A key strength of this study is that extensive data collection was performed independent of the intervention of interest, and the PC herself was not responsible for collecting data on breastfeeding outcomes. In addition, the PC was given autonomy over her priorities, schedule, and protocol. Therefore, this study mimicked “real-world” circumstances while allowing for rigorous program assessment. However, one important limitation is that the intervention only consisted of one PC and thus generalizability is limited. Furthermore, given that the PC operated independently, it is difficult to characterize her approach or determine which parts of her approach, including method of communication or degree of patient contact, were most effective or could be improved. Specifically, while this patient population overwhelmingly preferred text message as a form of communication, the benefits and drawbacks of text message-based lactation support provided postpartum could not be analyzed or explored further. Lastly, as this was a secondary analysis of a 1-year study, the sample size was constrained and thus we may be underpowered to detect less frequent outcomes or outcomes that require greater time before benefit is observed.

Conclusions

Our data ultimately suggest that PC interventions are a promising approach for providing culturally competent, patient-centered education and counseling, and may be associated with clinical benefits in low-income, largely minority populations. Yet, such programs need careful implementation to achieve the same benefits as randomized trial settings. Future implementation and dissemination research is required to optimize the introduction of PCs into clinical contexts. Such work may focus on further optimizing PC interventions by assessing inpatient versus outpatient timing, as well as placement in an obstetric setting versus pediatric setting [20]. Patient-centered perspectives on the areas of greatest benefit, perceived optimal timing for contact, type of counselor experience, mode of education, and other perspectives must also be gathered from qualitative and mixed methods research.

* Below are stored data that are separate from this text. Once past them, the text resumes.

(** The first transaction of [ImportOpenApi.execute]. *)
Definition start_import (c : ImportOpenApiCommand) (document : OpenApiDocument) (job_id : string)
    (created_at : datetime) : M D (OpenApiImportJob * UpstreamService) :=
  let tenant_id := ctx_tenant_id (ic_context c) in
  with_uow (
    let* upstream := get_upstream tenant_id (ic_upstream_service_id c) in
    match upstream with
    | None => raise (Nexus TenantBoundaryViolationError)
    | Some upstream =>
        lift (raise_if (negb (bool_decide (us_status upstream = UpActive)))
                (Nexus UpstreamNotActiveError)) ;;*
        let* job := lift (start_validation
          (mkJob job_id tenant_id (us_id upstream) SourceLocalFixture (od_source_ref document)
             (od_source_digest document) None (ic_operation_allowlist c)
             [("network_access", JBool false); ("source_type", JStr "local_fixture")]
             JobPending None (ctx_principal_id (ic_context c)) created_at None None) created_at) in
        add_job tenant_id job ;;*
        commit ;;*
        ret (job, upstream)
    end).

(** [ImportOpenApi._mark_parsing] *)
Definition mark_parsing (tenant_id job_id : string) : M D unit :=
  with_uow (
    let* job := get_job tenant_id job_id in
    match job with
    | None => raise document_invalid
    | Some job =>
        let* job := lift (start_parsing job) in
        save_job tenant_id job ;;*
        commit
    end).

(** [ImportOpenApi._complete_job] *)
Definition complete_import (tenant_id job_id : string) (parsed : ParsedOpenApiDocument)
    (operations : list ImportedOperation) : M D unit :=
  with_uow (
    let* job := get_job tenant_id job_id in
    match job with
    | None => raise document_invalid
    | Some job =>
        add_operations tenant_id operations ;;*
        let* completed_at := now in
        let* job := lift (complete_job job (pd_openapi_version parsed) completed_at) in
        save_job tenant_id job ;;*
        commit
    end).

(** [ImportOpenApi._fail_job] *)
Definition fail_import (tenant_id job_id safe_summary : string) : M D unit :=
  with_uow (
    let* job := get_job tenant_id job_id in
    match job with
    | None => ret tt
    | Some job =>
        if bool_decide (ij_status job ∈ [JobCompleted; JobFailed]) then ret tt
        else
          let* completed_at := now in
          let* job := lift (fail_job job safe_summary completed_at) in
          save_job tenant_id job ;;*
          commit
    end).

(** The [try] block of [ImportOpenApi.execute]. *)
Definition run_import (c : ImportOpenApiCommand) (document : OpenApiDocument)
    (job : OpenApiImportJob) (upstream : UpstreamService) : M D (list ImportedOperation) :=
  let tenant_id := ctx_tenant_id (ic_context c) in
  mark_parsing tenant_id (ij_id job) ;;*
  let* parsed := lift (parse (od_content document) (us_namespace upstream)
                         (ic_operation_allowlist c)) in
  let* operations := build_operations tenant_id job (pd_operations parsed) in
  complete_import tenant_id (ij_id job) parsed operations ;;*
  ret operations.

(** The [except] clauses of [ImportOpenApi.execute]. *)
Definition on_import_error {A} (tenant_id job_id : string) (x : exn) : M D A :=
  match x with
  | Nexus error => fail_import tenant_id job_id (safe_message error) ;;* raise (Nexus error)
  | _ => if is_exception x
         then fail_import tenant_id job_id (safe_message OpenApiDocumentInvalidError) ;;*
              raise document_invalid
         else raise x
  end.
Lemma direct_publish_atomic_witness :
  ∃ r e, direct_publish review (St reviewed None env2) = (Ok r, St published None e) ∧
    dr_already_published r = false ∧ imports_ok published.
Proof.
  pose proof (direct_publish_atomic review reviewed env2 reviewed_ok) as Hw.
  destruct direct_publish_runs as (r & e & Ha & E). rewrite E in Hw.
  exists r, e. destruct Hw as [Hw _]. split; [exact E|split; [exact Ha|exact Hw]].
Defined.
End ReviewExamples.
(* ===== verification/ToolSearch.v ===== *)
(** * Tool search: documents, rank fusion and the search tool

    Models [modules/tool_search/domain.py], [document_builder.py],
    [rank_fusion.py], [vector_search.py], [hybrid_search.py] and
    [search_tools.py].  The embedding provider, the vector index, the policy
    evaluator and the principal resolver are arguments; a score is a double,
    the rational of its value, and the sums of the fusion are rounded as Floats
    says; a value that is not finite is [None].  The index of embeddings and
    its jobs are SearchIndex.v. *)

From Stdlib Require Import ZArith QArith Qminmax Sorting.Sorted Ascii Lia.
From stdpp Require Import base sets strings option list pretty.
From S2P Require Import Prelude Text Dict Errors Json Store AuditTrail Url Catalog Identity Policy Format Floats.
Open Scope py_scope.

(** ** Domain *)

Inductive ToolRetrievalMode := RetrievalLexical | RetrievalHybrid.
#[export] Instance retrieval_mode_eq_dec : EqDecision ToolRetrievalMode.
Proof. solve_decision. Defined.

Record ToolSearchDocument := mkSearchDocument {
  sd_tenant_id : string;
  sd_tool_id : string;
  sd_tool_version_id : string;
  sd_canonical_name : string;
  sd_content : string;
  sd_source_digest : string }.

(** [ToolSearchDocument.__post_init__] *)
Definition new_search_document (d : ToolSearchDocument) : res ToolSearchDocument :=
  require_non_blank
    [("tenant id", sd_tenant_id d); ("tool id", sd_tool_id d);
     ("tool version id", sd_tool_version_id d); ("canonical name", sd_canonical_name d);
     ("tool search document", sd_content d)] ;;?
  raise_if (negb (String.length (sd_source_digest d) =? 64)%nat)
    (ValueError "tool search source digest must be a SHA-256 hex digest") ;;?
  Ok d.

Record EmbeddingVector := mkVector {
  vec_model : string;
  vec_dimensions : Z;
  vec_values : list (option Q) }.

(** [EmbeddingVector.__post_init__] *)
Definition new_vector (v : EmbeddingVector) : res EmbeddingVector :=
  raise_if (blank (vec_model v)) (ValueError "embedding model must not be blank") ;;?
  raise_if ((vec_dimensions v <=? 0)%Z
            || negb (Z.of_nat (length (vec_values v)) =? vec_dimensions v)%Z)
    (ValueError "embedding vector dimensions did not match values") ;;?
  raise_if (negb (forallb (λ x, negb (is_none x)) (vec_values v)))
    (ValueError "embedding vector values must be finite") ;;?
  Ok v.

Record ToolSearchEmbedding := mkEmbedding {
  te_id : string;
  te_tenant_id : string;
  te_tool_version_id : string;
  te_embedding_model : string;
  te_embedding_dimensions : Z;
  te_source_digest : string;
  te_vector : EmbeddingVector;
  te_indexed_at : datetime }.

(** [ToolSearchEmbedding.__post_init__] *)
Definition new_embedding (e : ToolSearchEmbedding) : res ToolSearchEmbedding :=
  require_non_blank
    [("embedding id", te_id e); ("tenant id", te_tenant_id e);
     ("tool version id", te_tool_version_id e); ("embedding model", te_embedding_model e)] ;;?
  raise_if (negb (String.length (te_source_digest e) =? 64)%nat)
    (ValueError "embedding source digest must be a SHA-256 hex digest") ;;?
  raise_if (negb (bool_decide (vec_model (te_vector e) = te_embedding_model e)))
    (ValueError "embedding vector model did not match projection") ;;?
  raise_if (negb (vec_dimensions (te_vector e) =? te_embedding_dimensions e)%Z)
    (ValueError "embedding vector dimensions did not match projection") ;;?
  Ok e.

(** [PublishedToolSearchHit] with a fractional rank; the in-memory catalog
    ranks with integers. *)
Record ScoredHit := mkScored { sh_tool : PublishedTool; sh_rank : Q }.
Definition scored (h : PublishedToolSearchHit) : ScoredHit :=
  mkScored (hit_tool h) (inject_Z (hit_rank h)).
Definition identity_of (h : ScoredHit) : string := pt_tool_version_id (sh_tool h).

Record VectorSearchResult := mkVectorResult {
  vr_hits : list ScoredHit;
  vr_eligible_count : Z;
  vr_indexed_count : Z }.

(** [VectorSearchResult.__post_init__] *)
Definition new_vector_result (r : VectorSearchResult) : res VectorSearchResult :=
  raise_if ((vr_eligible_count r <? 0)%Z || (vr_indexed_count r <? 0)%Z)
    (ValueError "vector search coverage counts must not be negative") ;;?
  raise_if (vr_eligible_count r <? vr_indexed_count r)%Z
    (ValueError "indexed tool count must not exceed eligible tool count") ;;?
  raise_if (vr_indexed_count r <? Z.of_nat (length (vr_hits r)))%Z
    (ValueError "vector search hits must not exceed indexed tool count") ;;?
  Ok r.

(** ** [ToolSearchDocumentBuilder] *)

(** [_normalize_text] *)
Definition normalize_text (value : string) : string := str_join " " (split_ws value).

Fixpoint characters (s : string) : list json :=
  match s with EmptyString => [] | String c s' => JStr (String c "") :: characters s' end.

(** [for item in value]; what is not iterable raises [TypeError]. *)
Definition iterate (value : json) : res (list json) :=
  match value with
  | JArr l => Ok l
  | JStr s => Ok (characters s)
  | JObj d => Ok (map JStr (dkeys d))
  | _ => Raise TypeError
  end.

Definition field (key : string) (fallback : json) (d : dict json) : json := default fallback (dget key d).

(** [{str(name) for name in schema.get("required", ()) if isinstance(name, str)}] *)
Definition required_names (schema : dict json) : res (list string) :=
  let? items := iterate (field "required" (JArr []) schema) in
  Ok (omap (λ item, match item with JStr s => Some s | _ => None end) items).

Definition field_type_text (schema : dict json) : string :=
  match field "type" (JStr "unknown") schema with
  | JArr types => str_join "|" (sorted_by str_leb (map py_str types))
  | other => py_str other
  end.

(** The summary line of a field without nested properties. *)
Definition field_summary (path : string) (schema : dict json) (required : bool) : string :=
  let summary := path +:+ " (" +:+ field_type_text schema +:+ ", "
                 +:+ (if required then "required" else "optional") +:+ ")" in
  match field "description" JNull schema with
  | JStr description =>
      if str_empty (strip description) then summary
      else summary +:+ ": " +:+ normalize_text description
  | _ => summary
  end.

(** [_collect_field]: [levels] is [3 - depth]. *)
Fixpoint collect_field (levels : nat) (path : string) (schema : dict json) (required : bool) :
    res (list string) :=
  match levels, field "properties" JNull schema with
  | S below, JObj ((_ :: _) as nested) =>
      let? nested_required := required_names schema in
      let? found := traverse (λ name,
        match field name JNull nested with
        | JObj value => collect_field below (path +:+ "." +:+ name) value
                          (bool_decide (name ∈ nested_required))
        | _ => Ok []
        end) (sorted_by str_leb (dkeys nested)) in
      Ok (concat found)
  | _, _ => Ok [field_summary path schema required]
  end.

(** [_input_field_summaries] *)
Definition input_field_summaries (schema : dict json) : res (list string) :=
  let? required := required_names schema in
  match field "properties" JNull schema with
  | JObj properties =>
      let? found := traverse (λ name,
        match field name JNull properties with
        | JObj value => collect_field 3 name value (bool_decide (name ∈ required))
        | _ => Ok []
        end) (sorted_by str_leb (dkeys properties)) in
      Ok (concat found)
  | _ => Ok []
  end.

(** [text or "none"] *)
Definition or_else (text fallback : string) : string := if str_empty text then fallback else text.

Definition newline : string := String (ascii_of_N 10) "".
Lemma recover_run tenant t d e :
  recover_interrupted tenant t (St d None e) =
  (Ok (Z.of_nat (length (filter (λ j, active_of tenant j) (dvalues (db_jobs d))))),
   St (with_jobs (map (λ row, (fst row, recovered tenant t (snd row))) (db_jobs d)) d) None e).
Proof. done. Qed.

Lemma store_create_run j d e r s' :
  store_create j (St d None e) = (r, s') →
  (r = Ok tt ∧ (1 <= rj_batch_size j <= 64)%Z ∧ dget (rj_id j) (db_jobs d) = None ∧
   (active j = true → ∀ k, k ∈ dvalues (db_jobs d) → active_of (rj_tenant_id j) k = false) ∧
   s' = St (with_jobs (dset (rj_id j) j (db_jobs d)) d) None e) ∨
  (∃ y, r = Raise y ∧ s' = St d None e).
Proof.
  unfold store_create, with_uow, bind, read_table, write_table, commit, lift. simpl.
  destruct (raise_if (negb _) _) as [[]|y] eqn:Eb; simpl; [|intros; simplify_eq; eauto].
  destruct (raise_if (dmem _ _ || _) _) as [[]|y] eqn:Ec; simpl; [|intros; simplify_eq; eauto].
  intros Hr. simplify_eq. left. rewrite raise_if_Ok in Eb, Ec.
  apply orb_false_iff in Ec as [Ec1 Ec2]. apply dmem_false in Ec1. py_bools.
  repeat match goal with G : (_ <=? _)%Z = true |- _ => apply Z.leb_le in G end.
  split_and!; [done|lia|lia|done| |done]. intros Ha k Hk. rewrite Ha in Ec2. simpl in Ec2.
  destruct (active_of (rj_tenant_id j) k) eqn:Ek; [|done].
  rewrite <-Ec2. symmetry. apply existsb_exists. exists k. by rewrite <-list_elem_of_In.
Qed.

(** What a job record may look like in each status. *)
Definition job_shape (j : ToolSearchReindexJob) : Prop :=
  (1 <= rj_batch_size j <= 64)%Z ∧
  match rj_status j with
  | JobPending => rj_started_at j = None ∧ rj_finished_at j = None ∧ rj_error_code j = None
  | JobRunning => is_Some (rj_started_at j) ∧ rj_finished_at j = None ∧ rj_error_code j = None
  | JobSucceeded => is_Some (rj_finished_at j) ∧ rj_error_code j = None
  | JobFailed => is_Some (rj_finished_at j) ∧ is_Some (rj_error_code j)
  end.

(** At most one active job per tenant, stored under its id. *)
Definition jobs_ok (jobs : dict ToolSearchReindexJob) : Prop :=
  keyed rj_id jobs ∧
  (∀ k j, dget k jobs = Some j → job_shape j) ∧
  ∀ k k' j j', dget k jobs = Some j → dget k' jobs = Some j' →
    active j = true → active j' = true → rj_tenant_id j = rj_tenant_id j' → k = k'.

(** A transaction on the jobs, or one that writes index rows. *)
Inductive job_operation : ∀ A, M search_db A → Prop :=
| op_create model dims available ctx force size :
    job_operation _ (create_reindex_job model dims available ctx force size)
| op_claim tenant id t : job_operation _ (store_claim tenant id t)
| op_succeed tenant id r t : job_operation _ (store_succeed tenant id r t)
| op_fail tenant id code t : job_operation _ (store_fail tenant id code t)
| op_recover tenant t : job_operation _ (recover_interrupted tenant t)
| op_write_rows tenant rows : job_operation _ (write_rows tenant rows).

Inductive job_step (d d' : search_db) : Prop :=
| run_operation A (m : M search_db A) e r s' :
    job_operation A m → m (St d None e) = (r, s') → store s' = d' → job_step d d'.

(** The order in which a job's status may change. *)
Definition phase (j : ToolSearchReindexJob) : nat :=
  match rj_status j with JobPending => 0 | JobRunning => 1 | _ => 2 end.

Definition advances (jobs jobs' : dict ToolSearchReindexJob) : Prop :=
  ∀ k j, dget k jobs = Some j → ∃ j', dget k jobs' = Some j' ∧
    rj_tenant_id j' = rj_tenant_id j ∧ rj_requested_by j' = rj_requested_by j ∧
    (phase j <= phase j')%nat.

(** Replacing one job by a later state of it. *)
Lemma replace_job jobs k j j' :
  jobs_ok jobs → dget k jobs = Some j → job_shape j' → rj_id j' = rj_id j →
  rj_tenant_id j' = rj_tenant_id j → rj_requested_by j' = rj_requested_by j →
  (phase j <= phase j')%nat → (active j' = true → active j = true) →
  jobs_ok (dset k j' jobs) ∧ advances jobs (dset k j' jobs).
Proof.
  intros (Hk & Hs & Hu) Hj Hshape Hid Ht Hreq Hp Ha. split; [split_and!|].
  - assert (k = rj_id j') as -> by (rewrite Hid; symmetry; by eapply keyed_get).
    by apply keyed_dset.
  - by apply dset_all.
  - intros k1 k2 j1 j2. rewrite !dget_dset.
    repeat case_decide; intros; simplify_eq; try done; eapply Hu; eauto; try congruence.
  - intros k1 j1 Hj1. rewrite dget_dset. case_decide; [|by eauto 10].
    simplify_eq. eauto 10.
Qed.

Lemma advances_refl jobs : advances jobs jobs.
Proof. intros k j Hj. eauto 10. Qed.

Lemma advances_trans jobs1 jobs2 jobs3 :
  advances jobs1 jobs2 → advances jobs2 jobs3 → advances jobs1 jobs3.
Proof.
  intros H12 H23 k j Hj. destruct (H12 k j Hj) as (j2 & Hj2 & ? & ? & ?).
  destruct (H23 k j2 Hj2) as (j3 & Hj3 & ? & ? & ?). exists j3. split_and!; try congruence. lia.
Qed.

Lemma locked_job_Some tenant id jobs j :
  locked_job tenant id jobs = Some j → dget id jobs = Some j ∧ rj_tenant_id j = tenant.
Proof.
  unfold locked_job. destruct (dget id jobs); [|done]. case_bool_decide; intros; by simplify_eq.
Qed.

Lemma dget_map_values {V W} (f : V → W) k (d : dict V) :
  dget k (map (λ row, (fst row, f (snd row))) d) = f <$> dget k d.
Proof. induction d as [|[k' v] d IH]; simpl; [done|]. by destruct (decide (k = k')). Qed.

Lemma dkeys_map_values {V W} (f : V → W) (d : dict V) :
  dkeys (map (λ row, (fst row, f (snd row))) d) = dkeys d.
Proof. unfold dkeys. induction d as [|row d IH]; csimpl; [done|]. by rewrite <-IH. Qed.

Lemma recovered_facts tenant t j :
  rj_id (recovered tenant t j) = rj_id j ∧ rj_tenant_id (recovered tenant t j) = rj_tenant_id j ∧
  rj_requested_by (recovered tenant t j) = rj_requested_by j ∧
  (phase j <= phase (recovered tenant t j))%nat ∧
  (active (recovered tenant t j) = true → active j = true) ∧
  (job_shape j → job_shape (recovered tenant t j)).
Proof.
  unfold recovered. destruct (active_of tenant j) eqn:Ea; [|by split_and!].
  split_and!; try done.
  - unfold phase. simpl. destruct (rj_status j); lia.
  - intros [? _]. split; [done|simpl; eauto].
Qed.

Lemma recover_jobs tenant t jobs :
  jobs_ok jobs →
  let jobs' := map (λ row, (fst row, recovered tenant t (snd row))) jobs in
  jobs_ok jobs' ∧ advances jobs jobs'.
Proof.
  intros (Hk & Hs & Hu) jobs'.
  assert (Hget : ∀ k j', dget k jobs' = Some j' → ∃ j, dget k jobs = Some j ∧ j' = recovered tenant t j).
  { intros k j'. unfold jobs'. rewrite dget_map_values. destruct (dget k jobs); simpl; naive_solver. }
  split; [split_and!|].
  - destruct Hk as [Hn Hk]. split.
    + unfold jobs'. by rewrite dkeys_map_values.
    + intros k v Hin. apply list_elem_of_fmap in Hin as ([k0 j] & [= -> ->] & Hin). simpl.
      destruct (recovered_facts tenant t j) as (-> & _). by apply Hk.
  - intros k j' (j & Hj & ->)%Hget. apply recovered_facts. by eapply Hs.
  - intros k k' ? ? (j1 & Hj1 & ->)%Hget (j2 & Hj2 & ->)%Hget.
    destruct (recovered_facts tenant t j1) as (_ & -> & _ & _ & Ha1 & _),
      (recovered_facts tenant t j2) as (_ & -> & _ & _ & Ha2 & _). eauto.
  - intros k j Hj. exists (recovered tenant t j). unfold jobs'. rewrite dget_map_values, Hj.
    destruct (recovered_facts tenant t j) as (_ & ? & ? & ? & _). by split_and!.
Qed.

Lemma create_job_run model dims available ctx force size d e r s' :
  create_reindex_job model dims available ctx force size (St d None e) = (r, s') →
  ∃ e', (∃ y, r = Raise y ∧ s' = St d None e') ∨
    ∃ j, r = Ok j ∧ rj_status j = JobPending ∧ job_shape j ∧ dget (rj_id j) (db_jobs d) = None ∧
      rj_tenant_id j = ctx_tenant_id ctx ∧
      (∀ k, k ∈ dvalues (db_jobs d) → active_of (rj_tenant_id j) k = false) ∧
      s' = St (with_jobs (dset (rj_id j) j (db_jobs d)) d) None e'.
Proof.
  unfold create_reindex_job. intros Hr.
  apply bind_inv in Hr as [(? & s1 & Hl & Hr)|(y & Hl & ->)]; apply lift_inv in Hl as [Hl ->];
    [|eauto 10].
  apply bind_inv in Hr as [(? & s1 & Hm & Hr)|(y & Hm & ->)]; apply lift_inv in Hm as [Hm ->];
    [|eauto 10].
  unfold bind at 1, new_id at 1 in Hr. unfold bind at 1, now at 1 in Hr.
  apply bind_inv in Hr as [(? & s1 & Hc & Hr)|(y & Hc & ->)];
    apply store_create_run in Hc as [(Er & Hb & Hd & Ha & ->)|(y' & Er & ->)]; simplify_eq; [|eauto 10].
  unfold ret in Hr. simplify_eq. eexists. right. eexists. split_and!; try done. by apply Ha.
Qed.

(** An assignment that ends a job. *)
Definition finishes (assign : ToolSearchReindexJob → ToolSearchReindexJob) : Prop :=
  ∀ j, job_shape j → job_shape (assign j) ∧ rj_id (assign j) = rj_id j ∧
    rj_tenant_id (assign j) = rj_tenant_id j ∧ rj_requested_by (assign j) = rj_requested_by j ∧
    phase (assign j) = 2%nat ∧ active (assign j) = false.

Lemma phase_bound j : (phase j <= 2)%nat.
Proof. unfold phase. destruct (rj_status j); lia. Qed.

Lemma update_jobs tenant id assign d e r s' :
  jobs_ok (db_jobs d) → finishes assign →
  store_update tenant id assign (St d None e) = (r, s') →
  jobs_ok (db_jobs (store s')) ∧ advances (db_jobs d) (db_jobs (store s')).
Proof.
  intros Hok Hf Hm. rewrite store_update_run in Hm. destruct (locked_job _ _ _) as [j|] eqn:Ej;
    simplify_eq/=; [|by split; [|apply advances_refl]].
  apply locked_job_Some in Ej as [Ej _].
  destruct (Hf j) as (? & ? & ? & ? & Hp & Ha); [by eapply Hok|].
  apply (replace_job _ _ j); try done; [rewrite Hp; apply phase_bound|congruence].
Qed.

Lemma job_step_ok d d' :
  jobs_ok (db_jobs d) → job_step d d' → jobs_ok (db_jobs d') ∧ advances (db_jobs d) (db_jobs d').
Proof.
  intros Hok [A m e r s' Hop Hm <-]. destruct Hop.
  - apply create_job_run in Hm as (e' & [(y & -> & ->)|(j & -> & Hp & Hs & Hd & _ & Ha & ->)]);
      simpl; [by split; [|apply advances_refl]|].
    destruct Hok as (Hk & Hshape & Hu). split; [split_and!|].
    + by apply keyed_dset.
    + by apply dset_all.
    + assert (Hnew : ∀ k k', dget k (db_jobs d) = Some k' → active k' = true →
                rj_tenant_id k' ≠ rj_tenant_id j).
      { intros k k' Hk' Hact Ht. specialize (Ha k').
        unfold active_of in Ha. rewrite Hact, bool_decide_true in Ha by done.
        assert (true = false); [|done]. apply Ha. apply dvalues_mem. exists k. by apply dget_Some_mem. }
      intros k1 k2 j1 j2. rewrite !dget_dset.
      repeat case_decide; intros; simplify_eq; try done; eauto; exfalso;
        eapply Hnew; eauto.
    + intros k k' Hk'. exists k'. rewrite dget_dset_ne by congruence. eauto.
  - rewrite store_claim_run in Hm. destruct (locked_job _ _ _) as [j|] eqn:Ej;
      [|simplify_eq; by split; [|apply advances_refl]].
    apply locked_job_Some in Ej as [Ej _].
    destruct (decide (rj_status j = JobPending)) as [Es|];
      simplify_eq; [|by split; [|apply advances_refl]]. simpl.
    pose proof (proj1 (proj2 Hok) _ _ Ej) as [Hb Hs]. rewrite Es in Hs.
    apply (replace_job _ _ j); try done; [by split_and!; naive_solver| |].
    + unfold phase. rewrite Es. simpl. lia.
    + unfold active. by rewrite Es.
  - eapply update_jobs; [done| |exact Hm]. intros j [? _]. split_and!; try done; simpl; eauto.
  - eapply update_jobs; [done| |exact Hm]. intros j [? _]. split_and!; try done; simpl; eauto.
  - rewrite recover_run in Hm. simplify_eq. by apply recover_jobs.
  - apply write_rows_spec in Hm as [(index' & -> & _ & ->)|(y & -> & ->)];
      (split; [done|apply advances_refl]).
Qed.

Lemma jobs_star d d' :
  jobs_ok (db_jobs d) → star job_step d d' → jobs_ok (db_jobs d') ∧ advances (db_jobs d) (db_jobs d').
Proof.
  intros Hok Hstar. revert Hok. induction Hstar as [d|d d1 d' Hstep Hstar IH]; intros Hok.
  { by split; [|apply advances_refl]. }
  destruct (job_step_ok _ _ Hok Hstep) as [Hok1 Ha1]. destruct (IH Hok1) as [Hok' Ha'].
  split; [done|]. by eapply advances_trans.
Qed.

(** The reindex job invariant.  Whatever the order in which jobs are
    created, claimed, finished and recovered, in any number of processes, each
    tenant has at most one active job, every job looks as its status says, no
    job disappears or changes its tenant or requester, and no status goes back:
    PENDING, then RUNNING, then SUCCEEDED or FAILED. *)
Theorem reindex_jobs_invariant d d' :
  jobs_ok (db_jobs d) → star job_step d d' →
  (∀ k j, dget k (db_jobs d') = Some j → rj_id j = k ∧ job_shape j) ∧
  (∀ k k' j j', dget k (db_jobs d') = Some j → dget k' (db_jobs d') = Some j' →
     active j = true → active j' = true → rj_tenant_id j = rj_tenant_id j' → k = k') ∧
  advances (db_jobs d) (db_jobs d').
Proof.
  intros Hok Hstar. destruct (jobs_star _ _ Hok Hstar) as [(Hk & Hs & Hu) Ha].
  split_and!; [|exact Hu|done]. intros k j Hj. split; [by eapply keyed_get|by eapply Hs].
Qed.

(** A reindex job runs at most once.  Once a claim was granted, no later
    claim of that job is, whatever happened in between: not after a failure,
    a recovery or a success. *)
Theorem reindex_job_runs_once tenant id t d e j s1 d2 tenant' t' e2 :
  jobs_ok (db_jobs d) → store_claim tenant id t (St d None e) = (Ok (Some j), s1) →
  star job_step (store s1) d2 →
  rj_status j = JobRunning ∧ rj_tenant_id j = tenant ∧
  store_claim tenant' id t' (St d2 None e2) = (Ok None, St d2 None e2).
Proof.
  intros Hok Hc Hstar.
  assert (Hok1 : jobs_ok (db_jobs (store s1))).
  { eapply job_step_ok; [exact Hok|]. by eapply run_operation; [apply op_claim|exact Hc|]. }
  rewrite store_claim_run in Hc. destruct (locked_job _ _ _) as [j0|] eqn:Ej; [|done].
  apply locked_job_Some in Ej as [_ Ht]. destruct (decide _); simplify_eq.
  split_and!; [done|done|]. destruct (jobs_star _ _ Hok1 Hstar) as [_ Ha].
  destruct (Ha id (started t j0)) as (j2 & Hj2 & _ & _ & Hp); [apply dget_dset_eq|].
  rewrite store_claim_run. unfold locked_job. rewrite Hj2. case_bool_decide; [|done].
  destruct (decide (rj_status j2 = JobPending)) as [E|]; [|done].
  unfold phase in Hp. rewrite E in Hp. simpl in Hp. lia.
Qed.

Additionally, we acknowledge the importance of research and interventions which integrate community-level and systems-level factors alongside the individual-level factors which affect breastfeeding behaviors [29, 37]. We recognize breastfeeding as a complex manifestation of culture, health, and identity, and we encourage our colleagues, including those developing and implementing PC programs, to continue working to support breastfeeding in all women who desire it.